ACTIVITY
Restate word for word the entries below, starting with the line with "assert (match bucket_scan" and continuing through the line with "exists offs db', adb_w_data". Include both of those lines and no others.

Saved data entries:

(* ===== verification/AdbWrite.v ===== *)
(** * The ADB writer

    The state of a database that is written, what one write does to it, and the values that
    words denote. *)

From S2P Require Import Prelude Blob BlobCodec Adb AdbFacts.

(** ** Space *)

(** The sizes of the buffer are 8192 doubled. *)
Definition alloc_ok (n : Z) : Prop := exists k, 0 <= k <= 18 /\ n = 8192 * 2 ^ k.

Lemma alloc_ok_range n : alloc_ok n -> 8192 <= n <= 2 ^ 31.
Proof.
  intros (k & Hk & ->). pose proof (Z.pow_le_mono_r 2 0 k). pose proof (Z.pow_le_mono_r 2 k 18). lia.
Qed.

Lemma alloc_ok_aligned n a : alloc_ok n -> alignment a -> (a | n).
Proof.
  intros (k & Hk & ->) Ha. apply Z.divide_mul_l.
  destruct Ha as [->|[->|[->| ->]]]; [by exists 8192 | by exists 4096 | by exists 2048 | by exists 1024].
Qed.

(** The doubling of the buffer ends for every size up to 2 GiB with a buffer that is large
    enough; for a larger size the 32-bit length runs to 0 and the loop has no end. *)
Lemma grow_spec fuel need k : 0 <= k <= 18 -> 18 - k <= Z.of_nat fuel -> need <= 2 ^ 31 ->
  exists n, grow fuel need (8192 * 2 ^ k) = Some n /\ need <= n /\ alloc_ok n.
Proof.
  revert k. induction fuel as [|fuel IH]; intros k Hk Hf Hn; cbn [grow].
  - assert (k = 18) as -> by lia. rewrite (proj2 (Z.leb_le _ _)) by lia. exists (8192 * 2 ^ 18). split; [done |]. split; [lia |]. by exists 18.
  - case_if; bool_prop; [exists (8192 * 2 ^ k); split; [done |]; split; [done | by exists k] |].
    assert (k <> 18) by (intros ->; lia).
    assert (u32 (8192 * 2 ^ k * 2) = 8192 * 2 ^ (k + 1)) as ->.
    { rewrite Z.pow_add_r by lia. unfold u32. rewrite Z.mod_small; [lia |].
      pose proof (Z.pow_le_mono_r 2 k 17). lia. }
    apply IH; lia.
Qed.

Lemma grow_zero fuel need : 0 < need -> grow fuel need 0 = None.
Proof.
  intros Hn. induction fuel as [|fuel IH]; cbn [grow]; rewrite (proj2 (Z.leb_gt _ _)) by lia; [done | exact IH].
Qed.

Lemma grow_endless fuel need k : 0 <= k <= 18 -> 2 ^ 31 < need -> grow fuel need (8192 * 2 ^ k) = None.
Proof.
  revert k. induction fuel as [|fuel IH]; intros k Hk Hn; cbn [grow];
    pose proof (Z.pow_le_mono_r 2 k 18); rewrite (proj2 (Z.leb_gt _ _)) by lia; [done |].
  destruct (decide (k = 18)) as [->|]; [by apply grow_zero; lia |].
  assert (u32 (8192 * 2 ^ k * 2) = 8192 * 2 ^ (k + 1)) as ->.
  { rewrite Z.pow_add_r by lia. unfold u32. pose proof (Z.pow_le_mono_r 2 k 17). rewrite Z.mod_small; lia. }
  apply IH; lia.
Qed.

Lemma grow_enough n need : alloc_ok n -> need <= 2 ^ 31 -> exists n', grow 32 need n = Some n' /\ need <= n' /\ alloc_ok n'.
Proof. intros (k & Hk & ->) H. apply grow_spec; [done | lia | done]. Qed.

(** ** The state of a writer *)

Definition entry_ok (db : adb) (e : adb_w_bucket_entry) : Prop :=
  e_len e <> 0 -> 0 < e_len e /\ 8 <= e_offs e /\ e_offs e + e_len e <= adb_len db.

Record writer (db : adb) : Prop := {
  w_header : ADB_HDR_SIZE <= adb_len db;
  w_alloc : alloc_ok (alloc_len db);
  w_fit : adb_len db <= alloc_len db;
  w_buckets : 0 < num_buckets db /\ Z.of_nat (length (bucket db)) = num_buckets db;
  w_entries : Forall (Forall (entry_ok db)) (bucket db);
}.

Definition db_grows (a b : adb) : Prop := grows (adb_data a) (adb_data b).

#[global] Instance db_grows_preorder : PreOrder db_grows.
Proof.
  split; unfold db_grows; [intros a; reflexivity | intros a b c H1 H2; by transitivity (adb_data b)].
Qed.

(** The fields that writing data does not touch. *)
Definition same_kind (a b : adb) : Prop :=
  adb_schema a = adb_schema b /\ num_buckets a = num_buckets b /\ no_cache a = no_cache b.

(** Writing [vec] at [offs] with at most [room] more bytes. *)
Record wrote (db : adb) (room offs : Z) (data : bytes) (db' : adb) : Prop := {
  wr_writer : writer db';
  wr_grows : db_grows db db';
  wr_kind : same_kind db db';
  wr_offs : 8 <= offs;
  wr_len : adb_len db' <= adb_len db + room;
  wr_data : fetch (adb_data db') offs (Z.of_nat (length data)) = Ok data;
}.

Lemma entry_ok_grows db db' e : adb_len db <= adb_len db' -> entry_ok db e -> entry_ok db' e.
Proof. unfold entry_ok. intros Hl He Hne. specialize (He Hne). lia. Qed.

Lemma db_grows_len db db' : db_grows db db' -> adb_len db <= adb_len db'.
Proof. intros [H _]. unfold adb_len. lia. Qed.

(** Appending padding and data to a buffer that has the space. *)
Lemma appended db vec room i db' :
  writer db -> 0 <= i -> i + iovec_len vec <= room ->
  adb_adb db' = Some ((adb_data db ++ replicate (Z.to_nat i) 0) ++ concat vec) -> alloc_ok (alloc_len db') ->
  adb_len db + i + iovec_len vec <= alloc_len db' -> same_kind db db' -> bucket db' = bucket db ->
  wrote db room (adb_len db + i) (concat vec) db' /\ adb_len db' = adb_len db + i + iovec_len vec.
Proof.
  intros Hw Hi Hroom Hdata Hal Hfit Hk Hb. set (pre := adb_data db ++ replicate (Z.to_nat i) 0) in *.
  assert (adb_data db' = pre ++ concat vec) as Hd by (unfold adb_data; by rewrite Hdata).
  assert (Z.of_nat (length pre) = adb_len db + i) as Hp.
  { unfold pre, adb_len. rewrite length_app, length_replicate. lia. }
  assert (adb_len db' = adb_len db + i + iovec_len vec) as Hl.
  { unfold adb_len at 1. rewrite Hd, length_app. unfold iovec_len. lia. }
  assert (db_grows db db') as Hg by (unfold db_grows; rewrite Hd; unfold pre; rewrite <- app_assoc; apply grows_app).
  pose proof (w_header db Hw). unfold ADB_HDR_SIZE in *. split; [| done]. split; [| done | done | lia | lia |].
  - split; [unfold ADB_HDR_SIZE; unfold iovec_len in *; lia | done | lia | |].
    + destruct Hk as (_ & <- & _). rewrite Hb. apply Hw.
    + rewrite Hb. eapply Forall_impl; [apply Hw |]. intros l Hf. eapply Forall_impl; [exact Hf |].
      intros e. apply entry_ok_grows. by apply db_grows_len.
  - rewrite Hd, <- Hp. apply fetch_app.
Qed.

Lemma w_raw_spec db vec a :
  writer db -> alignment a -> adb_len db + 7 + iovec_len vec < offset_limit ->
  exists offs db', adb_w_raw db vec (iovec_len vec) a = Ok (offs, db') /\
    wrote db (a - 1 + iovec_len vec) offs (concat vec) db' /\ (a | offs) /\ bucket db' = bucket db /\
    offs + iovec_len vec = adb_len db'.
Proof.
  intros Hw Ha Hroom. destruct (round_up_spec (adb_len db) a Ha) as [Hr Hd].
  { unfold adb_len, offset_limit, iovec_len in *. lia. }
  assert (a <= 8) as Ha8 by (destruct Ha as [->|[->|[->| ->]]]; lia).
  unfold adb_w_raw. set (i := ROUND_UP (adb_len db) a - adb_len db) in *.
  replace (ROUND_UP (adb_len db) a) with (adb_len db + i) in * by lia.
  assert (adb_len db + i <= alloc_len db) as Hfit.
  { destruct (alloc_ok_aligned _ a (w_alloc db Hw) Ha) as [q Hq], Hd as [r Hd]. rewrite Hd, Hq in *.
    pose proof (w_fit db Hw). apply Z.mul_le_mono_nonneg_r; [lia |].
    enough (r < q + 1) by lia. apply (Z.mul_lt_mono_pos_r a); lia. }
  rewrite (proj2 (Z.ltb_ge _ _) Hfit), andb_false_r.
  assert (Z.of_nat (length (adb_data db ++ replicate (Z.to_nat i) 0)) = adb_len db + i) as ->.
  { unfold adb_len. rewrite length_app, length_replicate. lia. }
  pose proof (alloc_ok_range _ (w_alloc db Hw)). case_if; bool_prop.
  - destruct (w_buckets db Hw) as [Hb _]. rewrite (proj2 (Z.eqb_neq _ _)) by lia.
    rewrite (proj2 (Z.eqb_neq (alloc_len db) 0)) by lia.
    destruct (grow_enough (alloc_len db) (adb_len db + i + iovec_len vec)) as (n & -> & Hn & Hna);
      [apply Hw | unfold offset_limit in *; lia |].
    eexists _, _. split; [done |].
    match goal with |- wrote _ _ _ _ ?d /\ _ =>
      destruct (appended db vec (a - 1 + iovec_len vec) i d) as [H1 H2];
        [done | lia | lia | done | done | done | by repeat split | done |] end.
    by rewrite H2.
  - eexists _, _. split; [done |].
    match goal with |- wrote _ _ _ _ ?d /\ _ =>
      destruct (appended db vec (a - 1 + iovec_len vec) i d) as [H1 H2];
        [done | lia | lia | done | apply Hw | simpl; lia | by repeat split | done |] end.
    by rewrite H2.
Qed.

(** ** The table of written data *)

Lemma memcmp_take l v : (length v <= length l)%nat -> memcmp (take (length v) l) v = 0 <-> take (length v) l = v.
Proof. intros H. apply memcmp_eq0. rewrite length_take. lia. Qed.

Lemma iovec_memcmp_eq vec base : (length (concat vec) <= length base)%nat ->
  iovec_memcmp vec base = false <-> take (length (concat vec)) base = concat vec.
Proof.
  revert base. induction vec as [|v vec IH]; intros base Hl; [done |]. cbn [iovec_memcmp].
  rewrite concat_cons, length_app in *. rewrite <- take_take_drop.
  assert (length (take (length v) base) = length v) as Hv by (rewrite length_take; lia).
  case_if; bool_prop.
  - rewrite memcmp_take in * by lia. rewrite IH by (rewrite length_drop; lia). rewrite Heqb at 1.
    split; [by intros -> | by intros ?%app_inv_head].
  - split; [done |]. intros H. apply app_inj_1 in H as [H _]; [| done]. by rewrite <- (memcmp_take base) in H by lia.
Qed.

(** What the walk over a bucket finds. *)
Lemma bucket_scan_spec data hash len a vec l i :
  match bucket_scan data hash len a vec l i with
  | Stored offs => exists e, e ∈ l /\ e_len e <> 0 /\ e_len e = len /\ e_offs e = offs /\
      iovec_memcmp vec (drop (Z.to_nat offs) data) = false /\ Z.land offs (a - 1) = 0
  | Vacant j => (i <= j < i + length l)%nat
  | Exhausted => True
  end.
Proof.
  revert i. induction l as [|e l IH]; intros i; cbn [bucket_scan length]; [done |].
  assert (match bucket_scan data hash len a vec l (S i) with
    | Stored offs => exists e', e' ∈ e :: l /\ e_len e' <> 0 /\ e_len e' = len /\ e_offs e' = offs /\
      iovec_memcmp vec (drop (Z.to_nat offs) data) = false /\ Z.land offs (a - 1) = 0
    | Vacant j => (i <= j < i + S (length l))%nat
    | Exhausted => True
    end) as Hrest.
  { specialize (IH (S i)). destruct (bucket_scan _ _ _ _ _ _ _) as [offs|j|]; [| lia | done].
    destruct IH as (e' & He' & H). exists e'. split; [by right | done]. }
  case_if; [lia |]. case_if; [done |]. case_if; [| done]. case_if; bool_prop; [lia |].
  exists e. split; [left | done].
Qed.

Lemma land_aligned x a : alignment a -> Z.land x (a - 1) = 0 <-> (a | x).
Proof.
  intros (j & Hj & ->)%alignment_pow. replace (2 ^ j - 1) with (Z.ones j) by (rewrite Z.ones_equiv; lia).
  rewrite Z.land_ones by lia. apply Z.mod_divide. lia.
Qed.

(** A new entry in a bucket. *)
Lemma set_bucket_writer db b l : writer db -> Forall (entry_ok db) l -> writer (set_bucket b l db).
Proof.
  intros Hw Hl. destruct Hw as [H1 H2 H3 H4 H5]. split; try done.
  - simpl. by rewrite length_insert.
  - simpl. by apply Forall_insert.
Qed.

Lemma bucket_ok db b : writer db -> Forall (entry_ok db) (default [] (bucket db !! b)).
Proof.
  intros Hw. destruct (bucket db !! b) as [l|] eqn:E; simpl; [| constructor].
  by apply (Forall_lookup_1 _ _ _ _ (w_entries db Hw) E).
Qed.

Lemma no_entry_ok db : entry_ok db no_entry.
Proof. by intros []. Qed.

Lemma w_data_spec db vec a :
  writer db -> alignment a -> adb_len db + 7 + iovec_len vec < offset_limit ->
  exists offs db', adb_w_data db vec a = Ok (offs, db') /\
    wrote db (a - 1 + iovec_len vec) offs (concat vec) db' /\ (a | offs) /\ offs < offset_limit.
Proof.
  intros Hw Ha Hroom. destruct (w_raw_spec db vec a Hw Ha Hroom) as (offs & db' & Hraw & Hwr & Hal & Hbk & Hend).
  assert (0 <= iovec_len vec) as Hpos by (unfold iovec_len; lia).
  assert (1 <= a <= 8) as Ha8 by (destruct Ha as [->|[->|[->| ->]]]; lia).
  pose proof (wr_len _ _ _ _ _ Hwr). pose proof (wr_offs _ _ _ _ _ Hwr).
  assert (offs < offset_limit) as Hlt by lia.
  assert (forall b i l, Forall (entry_ok db) l -> exists offs' db'',
    (let! (offs, db) := adb_w_raw db vec (iovec_len vec) a in
     Ok (u32 offs, set_bucket b (<[i := mk_entry (iovec_hash vec 5381) (u32 offs) (u32 (iovec_len vec))]> l) db)) = Ok (offs', db'') /\
    wrote db (a - 1 + iovec_len vec) offs' (concat vec) db'' /\ (a | offs') /\ offs' < offset_limit) as Hadd.
  { intros b i l Hl. rewrite Hraw. cbn [obind]. unfold offset_limit, u32 in *. rewrite !Z.mod_small by lia.
    eexists _, _. split; [done |]. split; [| done]. destruct Hwr as [W1 W2 W3 W4 W5 W6]. split; try done.
    apply set_bucket_writer; [done |]. apply Forall_insert.
    - eapply Forall_impl; [exact Hl |]. intros e. apply entry_ok_grows. by apply db_grows_len.
    - intros Hne. simpl in *. lia. }
  unfold adb_w_data. case_if; [by exists offs, db'; rewrite Hraw |].
  set (b := Z.to_nat _). pose proof (bucket_ok db b Hw) as Hb.
  pose proof (bucket_scan_spec (adb_data db) (iovec_hash vec 5381) (iovec_len vec) a vec (default [] (bucket db !! b)) 0) as Hs.
  destruct (bucket_scan _ _ _ _ _ _ _) as [o|i|]; [| by apply Hadd |].
  - destruct Hs as (e & He & Hne & Hlen & Ho & Hcmp & Hland). rewrite Forall_forall in Hb.
    destruct (Hb e He Hne) as (_ & Ho8 & Hin). rewrite Ho in *. exists o, db. split; [done |].
    split; [| split; [by apply land_aligned | unfold offset_limit in *; lia]].
    split; [done | reflexivity | done | done | lia |]. rewrite Hlen in Hin. unfold iovec_len, adb_len in Hin.
    rewrite fetch_Ok by lia. f_equal. rewrite Nat2Z.id. apply iovec_memcmp_eq; [rewrite length_drop; lia | done].
  - apply Hadd. apply Forall_app. split; [done |]. apply Forall_replicate, no_entry_ok.
Qed.
(** What another write finds is still found, if its place satisfies the alignment of this one. *)
Lemma stored_kept db vec a offs db' i vec2 e2 : writer db -> added db vec a offs db' i ->
  stored_at db vec2 e2 -> (a | e_offs e2) -> stored_at db' vec2 e2.
Proof.
  intros Hw Had (Hc & j & Hj & Hh & Hlow2) Hal2. pose proof (added_kind _ _ _ _ _ _ Had vec2) as Hvb.
  destruct Had as [Hwr Hal He Hs Hi Ho Hlow Hold]. pose proof (wr_grows _ _ _ _ _ Hwr) as Hg.
  split; [destruct (wr_kind _ _ _ _ _ Hwr) as (_ & _ & <-); done |]. rewrite Hvb.
  assert (forall k e, bucket_at db (vec_bucket db vec2) !! k = Some e -> entry_ok db e) as Hok.
  { intros k e. by apply bucket_entry_ok. }
  assert (holds (adb_data db') (iovec_hash vec2 5381) (iovec_len vec2) vec2 e2) as Hh'.
  { rewrite (holds_grows db db'); [done | done | by apply (Hok j) | done]. }
  exists j. destruct (decide (vec_bucket db vec2 = vec_bucket db vec)) as [Heq|Hne].
  2:{ rewrite (Ho _ Hne). split; [done |]. split; [done |]. intros k e Hk Hke. rewrite (hit_grows db db') by (try done; by apply (Hok k)). by apply (Hlow2 k). }
  rewrite Heq in *. pose proof (lookup_lt_Some _ _ _ Hj) as Hjl. destruct (decide (j = i)) as [->|Hji].
  { destruct (Hold e2 Hj) as [Hz|[_ Hn]]; [by destruct (proj1 Hh) | done]. }
  rewrite (Hs j Hji Hjl). split; [done |]. split; [done |]. intros k e Hk Hke. destruct (decide (k = i)) as [->|Hki].
  - rewrite He in Hke. injection Hke as <-. destruct (lookup_lt_is_Some_2 (bucket_at db (vec_bucket db vec)) i) as [e' He']; [lia |].
    pose proof (Hlow2 i e' Hk He') as Hn. intros [Hz|(_ & N1 & N2 & N3)].
    + cbn in Hz. destruct (Hold e' He') as [Hz'|[(Hnz & _ & Hlen & _) _]]; [apply Hn; by left | congruence].
    + cbn in N1, N2, N3. apply Hn. destruct (Hold e' He') as [Hz'|[(H1 & H2 & H3 & H4) _]]; [by left |]. right.
      split_and!; try congruence. destruct (Hok i e' He' H1) as (_ & Hin8 & Hin). pose proof (wr_offs _ _ _ _ _ Hwr) as Ho8.
      pose proof (wrote_memcmp _ _ _ _ _ Hwr) as H5. pose proof (fetch_inv _ _ _ _ (wr_data _ _ _ _ _ Hwr)) as (_ & _ & Hin' & _).
      unfold iovec_len, adb_len in *.
      rewrite iovec_memcmp_eq in H4, H5, N3 by (rewrite length_drop; lia). apply iovec_memcmp_eq; [rewrite length_drop; lia |].
      rewrite <- N3. rewrite <- Nat2Z.inj_iff in *. replace (length (concat vec2)) with (length (concat vec)) by lia. congruence.
  - assert (k < length (bucket_at db (vec_bucket db vec)))%nat as Hkl by lia. rewrite (Hs k Hki Hkl) in Hke.
    rewrite (hit_grows db db') by (try done; by apply (Hok k)). by apply (Hlow2 k).
Qed.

TASK RESPONSE
  assert (match bucket_scan data hash len a vec l (S i) with
    | Stored offs => exists e', e' ∈ e :: l /\ e_len e' <> 0 /\ e_len e' = len /\ e_offs e' = offs /\
      iovec_memcmp vec (drop (Z.to_nat offs) data) = false /\ Z.land offs (a - 1) = 0
    | Vacant j => (i <= j < i + S (length l))%nat
    | Exhausted => True
    end) as Hrest.
  { specialize (IH (S i)). destruct (bucket_scan _ _ _ _ _ _ _) as [offs|j|]; [| lia | done].
    destruct IH as (e' & He' & H). exists e'. split; [by right | done]. }
  case_if; [lia |]. case_if; [done |]. case_if; [| done]. case_if; bool_prop; [lia |].
  exists e. split; [left | done].
Qed.

Lemma land_aligned x a : alignment a -> Z.land x (a - 1) = 0 <-> (a | x).
Proof.
  intros (j & Hj & ->)%alignment_pow. replace (2 ^ j - 1) with (Z.ones j) by (rewrite Z.ones_equiv; lia).
  rewrite Z.land_ones by lia. apply Z.mod_divide. lia.
Qed.

(** A new entry in a bucket. *)
Lemma set_bucket_writer db b l : writer db -> Forall (entry_ok db) l -> writer (set_bucket b l db).
Proof.
  intros Hw Hl. destruct Hw as [H1 H2 H3 H4 H5]. split; try done.
  - simpl. by rewrite length_insert.
  - simpl. by apply Forall_insert.
Qed.

Lemma bucket_ok db b : writer db -> Forall (entry_ok db) (default [] (bucket db !! b)).
Proof.
  intros Hw. destruct (bucket db !! b) as [l|] eqn:E; simpl; [| constructor].
  by apply (Forall_lookup_1 _ _ _ _ (w_entries db Hw) E).
Qed.

Lemma no_entry_ok db : entry_ok db no_entry.
Proof. by intros []. Qed.

Lemma w_data_spec db vec a :
  writer db -> alignment a -> adb_len db + 7 + iovec_len vec < offset_limit ->
  exists offs db', adb_w_data db vec a = Ok (offs, db') /\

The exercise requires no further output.